• **MATERIAL FOR THIS EXERCISE**
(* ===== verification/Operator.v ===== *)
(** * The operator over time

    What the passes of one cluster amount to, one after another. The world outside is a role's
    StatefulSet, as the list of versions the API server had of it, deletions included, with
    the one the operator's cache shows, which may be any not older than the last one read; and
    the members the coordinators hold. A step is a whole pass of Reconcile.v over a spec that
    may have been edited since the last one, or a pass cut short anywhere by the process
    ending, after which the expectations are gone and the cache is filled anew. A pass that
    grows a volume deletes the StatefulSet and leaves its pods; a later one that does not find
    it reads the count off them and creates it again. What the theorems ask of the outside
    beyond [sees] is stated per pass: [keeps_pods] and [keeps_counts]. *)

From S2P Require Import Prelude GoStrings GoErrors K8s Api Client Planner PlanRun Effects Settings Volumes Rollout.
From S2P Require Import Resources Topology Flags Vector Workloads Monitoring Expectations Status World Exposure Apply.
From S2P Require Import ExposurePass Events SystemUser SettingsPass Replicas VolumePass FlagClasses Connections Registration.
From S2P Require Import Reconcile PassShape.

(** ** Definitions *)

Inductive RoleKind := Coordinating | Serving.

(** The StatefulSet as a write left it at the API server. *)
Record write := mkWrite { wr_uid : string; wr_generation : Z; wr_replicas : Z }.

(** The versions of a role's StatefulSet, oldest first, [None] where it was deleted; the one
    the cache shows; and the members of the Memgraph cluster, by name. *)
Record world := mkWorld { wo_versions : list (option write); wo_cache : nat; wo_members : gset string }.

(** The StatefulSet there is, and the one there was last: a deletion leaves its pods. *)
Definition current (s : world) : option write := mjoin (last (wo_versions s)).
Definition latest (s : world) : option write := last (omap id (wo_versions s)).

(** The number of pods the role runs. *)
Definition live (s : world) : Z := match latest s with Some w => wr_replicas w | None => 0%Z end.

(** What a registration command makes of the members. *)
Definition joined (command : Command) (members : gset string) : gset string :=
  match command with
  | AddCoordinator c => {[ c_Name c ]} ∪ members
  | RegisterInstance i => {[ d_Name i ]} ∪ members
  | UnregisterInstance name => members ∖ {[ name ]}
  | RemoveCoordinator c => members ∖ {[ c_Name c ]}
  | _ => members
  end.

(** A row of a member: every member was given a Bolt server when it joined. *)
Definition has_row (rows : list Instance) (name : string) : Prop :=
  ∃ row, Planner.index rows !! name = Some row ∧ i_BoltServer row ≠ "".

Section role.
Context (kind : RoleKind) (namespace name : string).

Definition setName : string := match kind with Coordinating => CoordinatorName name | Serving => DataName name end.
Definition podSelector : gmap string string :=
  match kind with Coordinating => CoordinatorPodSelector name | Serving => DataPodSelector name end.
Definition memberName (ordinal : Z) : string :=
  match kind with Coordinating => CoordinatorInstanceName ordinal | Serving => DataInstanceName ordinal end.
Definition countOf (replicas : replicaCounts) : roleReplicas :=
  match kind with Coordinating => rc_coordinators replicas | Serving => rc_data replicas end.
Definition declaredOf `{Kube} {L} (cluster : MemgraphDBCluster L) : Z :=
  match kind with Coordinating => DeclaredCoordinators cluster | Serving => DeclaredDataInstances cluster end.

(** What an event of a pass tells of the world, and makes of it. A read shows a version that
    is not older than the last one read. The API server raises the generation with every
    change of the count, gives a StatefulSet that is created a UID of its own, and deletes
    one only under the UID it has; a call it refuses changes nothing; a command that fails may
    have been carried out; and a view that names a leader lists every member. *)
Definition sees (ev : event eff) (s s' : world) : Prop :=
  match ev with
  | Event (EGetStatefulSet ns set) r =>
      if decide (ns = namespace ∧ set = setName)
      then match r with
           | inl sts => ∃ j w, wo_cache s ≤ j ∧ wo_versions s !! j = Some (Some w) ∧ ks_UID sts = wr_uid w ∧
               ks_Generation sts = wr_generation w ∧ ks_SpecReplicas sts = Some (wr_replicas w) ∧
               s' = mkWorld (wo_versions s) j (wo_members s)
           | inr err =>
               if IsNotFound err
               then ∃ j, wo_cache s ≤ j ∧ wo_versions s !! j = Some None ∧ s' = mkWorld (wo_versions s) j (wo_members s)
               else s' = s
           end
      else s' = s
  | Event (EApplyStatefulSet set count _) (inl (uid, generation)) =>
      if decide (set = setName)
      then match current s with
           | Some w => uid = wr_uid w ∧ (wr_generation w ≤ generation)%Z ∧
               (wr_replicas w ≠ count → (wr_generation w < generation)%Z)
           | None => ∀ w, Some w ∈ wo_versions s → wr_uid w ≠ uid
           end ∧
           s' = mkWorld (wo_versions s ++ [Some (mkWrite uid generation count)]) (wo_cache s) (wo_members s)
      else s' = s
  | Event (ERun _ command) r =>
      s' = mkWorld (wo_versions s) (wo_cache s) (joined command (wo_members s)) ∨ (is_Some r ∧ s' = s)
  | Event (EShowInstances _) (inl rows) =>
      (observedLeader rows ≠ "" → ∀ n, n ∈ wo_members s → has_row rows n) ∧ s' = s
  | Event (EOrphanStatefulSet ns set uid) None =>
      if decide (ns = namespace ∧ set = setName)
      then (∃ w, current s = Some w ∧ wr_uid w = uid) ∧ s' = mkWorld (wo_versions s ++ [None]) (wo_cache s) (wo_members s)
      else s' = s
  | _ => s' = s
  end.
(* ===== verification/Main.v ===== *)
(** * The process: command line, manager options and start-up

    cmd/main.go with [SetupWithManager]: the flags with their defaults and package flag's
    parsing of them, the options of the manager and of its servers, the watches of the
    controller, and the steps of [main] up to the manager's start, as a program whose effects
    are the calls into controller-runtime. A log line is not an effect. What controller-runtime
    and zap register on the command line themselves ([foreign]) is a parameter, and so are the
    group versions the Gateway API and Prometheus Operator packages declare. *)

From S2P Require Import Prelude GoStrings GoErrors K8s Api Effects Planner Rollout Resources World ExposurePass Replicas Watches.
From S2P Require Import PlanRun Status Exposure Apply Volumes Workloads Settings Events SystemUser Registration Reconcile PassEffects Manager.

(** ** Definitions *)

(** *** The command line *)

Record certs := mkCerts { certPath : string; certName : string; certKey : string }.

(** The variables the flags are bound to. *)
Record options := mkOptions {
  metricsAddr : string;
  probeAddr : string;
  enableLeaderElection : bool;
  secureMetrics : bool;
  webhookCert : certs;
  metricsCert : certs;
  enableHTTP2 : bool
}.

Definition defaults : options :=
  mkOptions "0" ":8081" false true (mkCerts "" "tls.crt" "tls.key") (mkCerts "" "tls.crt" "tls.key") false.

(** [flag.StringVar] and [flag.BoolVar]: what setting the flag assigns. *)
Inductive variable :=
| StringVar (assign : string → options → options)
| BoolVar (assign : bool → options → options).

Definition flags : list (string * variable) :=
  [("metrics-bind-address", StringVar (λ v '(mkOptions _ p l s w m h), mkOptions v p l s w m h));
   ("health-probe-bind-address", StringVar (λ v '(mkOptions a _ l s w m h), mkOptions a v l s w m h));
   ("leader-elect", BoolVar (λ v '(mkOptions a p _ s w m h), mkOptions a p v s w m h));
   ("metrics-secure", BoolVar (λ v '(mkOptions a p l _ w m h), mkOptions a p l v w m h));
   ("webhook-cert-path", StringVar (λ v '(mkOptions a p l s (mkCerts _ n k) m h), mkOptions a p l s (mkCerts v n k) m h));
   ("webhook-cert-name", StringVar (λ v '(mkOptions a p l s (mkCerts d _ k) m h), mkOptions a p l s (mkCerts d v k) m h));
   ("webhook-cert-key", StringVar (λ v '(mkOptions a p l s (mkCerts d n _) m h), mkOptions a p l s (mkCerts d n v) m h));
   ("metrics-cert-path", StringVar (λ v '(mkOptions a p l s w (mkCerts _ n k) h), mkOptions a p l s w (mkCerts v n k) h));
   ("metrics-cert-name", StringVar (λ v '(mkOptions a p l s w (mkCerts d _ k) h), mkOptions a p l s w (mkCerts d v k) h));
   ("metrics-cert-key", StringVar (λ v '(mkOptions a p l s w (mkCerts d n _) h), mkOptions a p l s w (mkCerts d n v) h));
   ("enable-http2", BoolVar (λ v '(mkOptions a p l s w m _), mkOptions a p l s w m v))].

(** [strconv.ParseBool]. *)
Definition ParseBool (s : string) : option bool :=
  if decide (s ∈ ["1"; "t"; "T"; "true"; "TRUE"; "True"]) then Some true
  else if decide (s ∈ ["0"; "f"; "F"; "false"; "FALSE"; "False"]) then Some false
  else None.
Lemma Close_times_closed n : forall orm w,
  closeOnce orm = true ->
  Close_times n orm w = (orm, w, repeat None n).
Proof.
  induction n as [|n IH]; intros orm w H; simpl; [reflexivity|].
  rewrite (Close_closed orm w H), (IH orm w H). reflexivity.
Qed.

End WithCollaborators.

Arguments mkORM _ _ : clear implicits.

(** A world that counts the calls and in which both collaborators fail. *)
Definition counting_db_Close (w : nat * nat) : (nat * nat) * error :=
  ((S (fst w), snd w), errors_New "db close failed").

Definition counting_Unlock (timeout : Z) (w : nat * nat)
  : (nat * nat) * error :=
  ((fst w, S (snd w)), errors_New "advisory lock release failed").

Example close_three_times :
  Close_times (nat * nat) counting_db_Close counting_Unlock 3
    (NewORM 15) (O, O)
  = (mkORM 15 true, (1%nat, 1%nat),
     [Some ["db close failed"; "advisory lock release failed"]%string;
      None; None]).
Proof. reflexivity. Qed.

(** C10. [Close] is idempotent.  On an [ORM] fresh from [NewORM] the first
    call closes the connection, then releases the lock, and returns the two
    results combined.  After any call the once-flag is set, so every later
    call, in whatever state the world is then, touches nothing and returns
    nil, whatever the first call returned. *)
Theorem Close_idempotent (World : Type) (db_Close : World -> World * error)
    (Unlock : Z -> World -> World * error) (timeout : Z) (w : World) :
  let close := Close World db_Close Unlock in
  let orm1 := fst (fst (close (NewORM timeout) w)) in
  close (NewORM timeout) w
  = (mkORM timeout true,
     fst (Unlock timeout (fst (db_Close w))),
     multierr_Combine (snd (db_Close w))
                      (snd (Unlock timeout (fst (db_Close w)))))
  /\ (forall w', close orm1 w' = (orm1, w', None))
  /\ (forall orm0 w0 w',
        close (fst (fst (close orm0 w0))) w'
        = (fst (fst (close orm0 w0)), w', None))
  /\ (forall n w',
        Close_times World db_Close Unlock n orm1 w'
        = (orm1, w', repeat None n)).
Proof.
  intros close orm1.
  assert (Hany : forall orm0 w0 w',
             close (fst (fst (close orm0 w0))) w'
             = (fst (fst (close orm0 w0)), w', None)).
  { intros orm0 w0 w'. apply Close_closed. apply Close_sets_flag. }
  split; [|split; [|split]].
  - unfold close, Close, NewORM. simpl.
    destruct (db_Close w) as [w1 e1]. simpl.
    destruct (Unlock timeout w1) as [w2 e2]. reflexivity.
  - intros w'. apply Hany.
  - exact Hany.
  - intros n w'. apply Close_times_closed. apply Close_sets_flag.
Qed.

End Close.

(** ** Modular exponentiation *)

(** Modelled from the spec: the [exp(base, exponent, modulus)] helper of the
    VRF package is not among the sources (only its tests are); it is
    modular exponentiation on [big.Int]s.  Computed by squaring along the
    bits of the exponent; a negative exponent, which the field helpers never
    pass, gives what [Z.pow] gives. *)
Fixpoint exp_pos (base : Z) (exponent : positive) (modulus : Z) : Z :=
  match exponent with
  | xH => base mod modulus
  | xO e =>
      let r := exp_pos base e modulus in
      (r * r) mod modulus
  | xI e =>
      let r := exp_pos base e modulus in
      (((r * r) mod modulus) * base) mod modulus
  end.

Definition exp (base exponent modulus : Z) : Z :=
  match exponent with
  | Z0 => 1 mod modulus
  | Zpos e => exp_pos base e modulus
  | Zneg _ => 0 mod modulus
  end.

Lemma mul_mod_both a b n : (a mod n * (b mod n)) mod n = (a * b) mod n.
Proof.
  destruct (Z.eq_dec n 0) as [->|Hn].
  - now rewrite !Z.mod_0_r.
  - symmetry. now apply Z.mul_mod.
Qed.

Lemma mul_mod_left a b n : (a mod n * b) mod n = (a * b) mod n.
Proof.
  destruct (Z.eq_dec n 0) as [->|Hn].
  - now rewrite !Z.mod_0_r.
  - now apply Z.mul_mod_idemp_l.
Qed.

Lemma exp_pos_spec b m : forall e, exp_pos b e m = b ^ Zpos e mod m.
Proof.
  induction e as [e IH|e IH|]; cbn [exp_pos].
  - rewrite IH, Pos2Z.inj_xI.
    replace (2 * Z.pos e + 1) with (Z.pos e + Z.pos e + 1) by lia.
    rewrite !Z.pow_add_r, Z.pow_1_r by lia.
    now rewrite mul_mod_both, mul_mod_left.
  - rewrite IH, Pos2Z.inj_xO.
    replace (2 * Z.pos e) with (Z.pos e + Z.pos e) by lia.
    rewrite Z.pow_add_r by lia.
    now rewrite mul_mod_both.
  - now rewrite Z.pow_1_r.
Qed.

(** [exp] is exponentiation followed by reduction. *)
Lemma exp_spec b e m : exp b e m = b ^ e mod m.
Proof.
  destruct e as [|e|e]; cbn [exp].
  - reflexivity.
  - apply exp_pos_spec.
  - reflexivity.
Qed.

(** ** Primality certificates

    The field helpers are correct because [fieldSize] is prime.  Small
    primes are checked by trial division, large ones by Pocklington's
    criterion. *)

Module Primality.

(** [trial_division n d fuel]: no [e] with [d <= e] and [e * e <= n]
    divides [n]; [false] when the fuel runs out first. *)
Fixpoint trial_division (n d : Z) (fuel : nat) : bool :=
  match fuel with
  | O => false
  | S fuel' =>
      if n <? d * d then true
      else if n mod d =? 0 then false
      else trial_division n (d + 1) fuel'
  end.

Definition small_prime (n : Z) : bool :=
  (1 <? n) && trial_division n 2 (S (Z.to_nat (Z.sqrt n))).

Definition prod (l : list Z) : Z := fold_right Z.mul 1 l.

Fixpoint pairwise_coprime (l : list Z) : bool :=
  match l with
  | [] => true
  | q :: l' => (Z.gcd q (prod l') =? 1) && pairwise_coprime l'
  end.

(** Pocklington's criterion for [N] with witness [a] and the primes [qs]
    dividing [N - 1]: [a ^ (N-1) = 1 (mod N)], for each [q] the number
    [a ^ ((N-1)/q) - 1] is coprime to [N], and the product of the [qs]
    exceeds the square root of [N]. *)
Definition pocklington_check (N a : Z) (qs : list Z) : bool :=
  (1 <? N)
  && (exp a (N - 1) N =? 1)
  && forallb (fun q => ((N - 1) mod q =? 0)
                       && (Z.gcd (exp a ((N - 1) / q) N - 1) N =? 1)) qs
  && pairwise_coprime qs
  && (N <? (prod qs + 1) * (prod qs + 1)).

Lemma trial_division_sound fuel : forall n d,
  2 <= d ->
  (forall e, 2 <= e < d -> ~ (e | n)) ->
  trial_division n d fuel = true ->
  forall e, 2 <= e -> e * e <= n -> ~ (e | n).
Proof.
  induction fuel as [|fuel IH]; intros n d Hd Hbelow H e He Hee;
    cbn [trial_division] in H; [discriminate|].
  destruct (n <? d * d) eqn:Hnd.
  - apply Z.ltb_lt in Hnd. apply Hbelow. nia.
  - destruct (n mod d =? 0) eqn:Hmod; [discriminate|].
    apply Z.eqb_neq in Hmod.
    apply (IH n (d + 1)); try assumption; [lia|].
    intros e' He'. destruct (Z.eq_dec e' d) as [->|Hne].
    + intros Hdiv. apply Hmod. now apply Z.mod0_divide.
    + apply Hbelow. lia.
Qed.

• **WORK TO COMPLETE**
The expected answer is an exact copy of the lines above, beginning at the line with "p l s w m h));" and ending at the line with "(mkCerts d n v) h));", with both ends in.

• **OUTPUT FOR THIS EXERCISE**
  [("metrics-bind-address", StringVar (λ v '(mkOptions _ p l s w m h), mkOptions v p l s w m h));
   ("health-probe-bind-address", StringVar (λ v '(mkOptions a _ l s w m h), mkOptions a v l s w m h));
   ("leader-elect", BoolVar (λ v '(mkOptions a p _ s w m h), mkOptions a p v s w m h));
   ("metrics-secure", BoolVar (λ v '(mkOptions a p l _ w m h), mkOptions a p l v w m h));
   ("webhook-cert-path", StringVar (λ v '(mkOptions a p l s (mkCerts _ n k) m h), mkOptions a p l s (mkCerts v n k) m h));
   ("webhook-cert-name", StringVar (λ v '(mkOptions a p l s (mkCerts d _ k) m h), mkOptions a p l s (mkCerts d v k) m h));
   ("webhook-cert-key", StringVar (λ v '(mkOptions a p l s (mkCerts d n _) m h), mkOptions a p l s (mkCerts d n v) m h));
   ("metrics-cert-path", StringVar (λ v '(mkOptions a p l s w (mkCerts _ n k) h), mkOptions a p l s w (mkCerts v n k) h));
   ("metrics-cert-name", StringVar (λ v '(mkOptions a p l s w (mkCerts d _ k) h), mkOptions a p l s w (mkCerts d v k) h));
   ("metrics-cert-key", StringVar (λ v '(mkOptions a p l s w (mkCerts d n _) h), mkOptions a p l s w (mkCerts d n v) h));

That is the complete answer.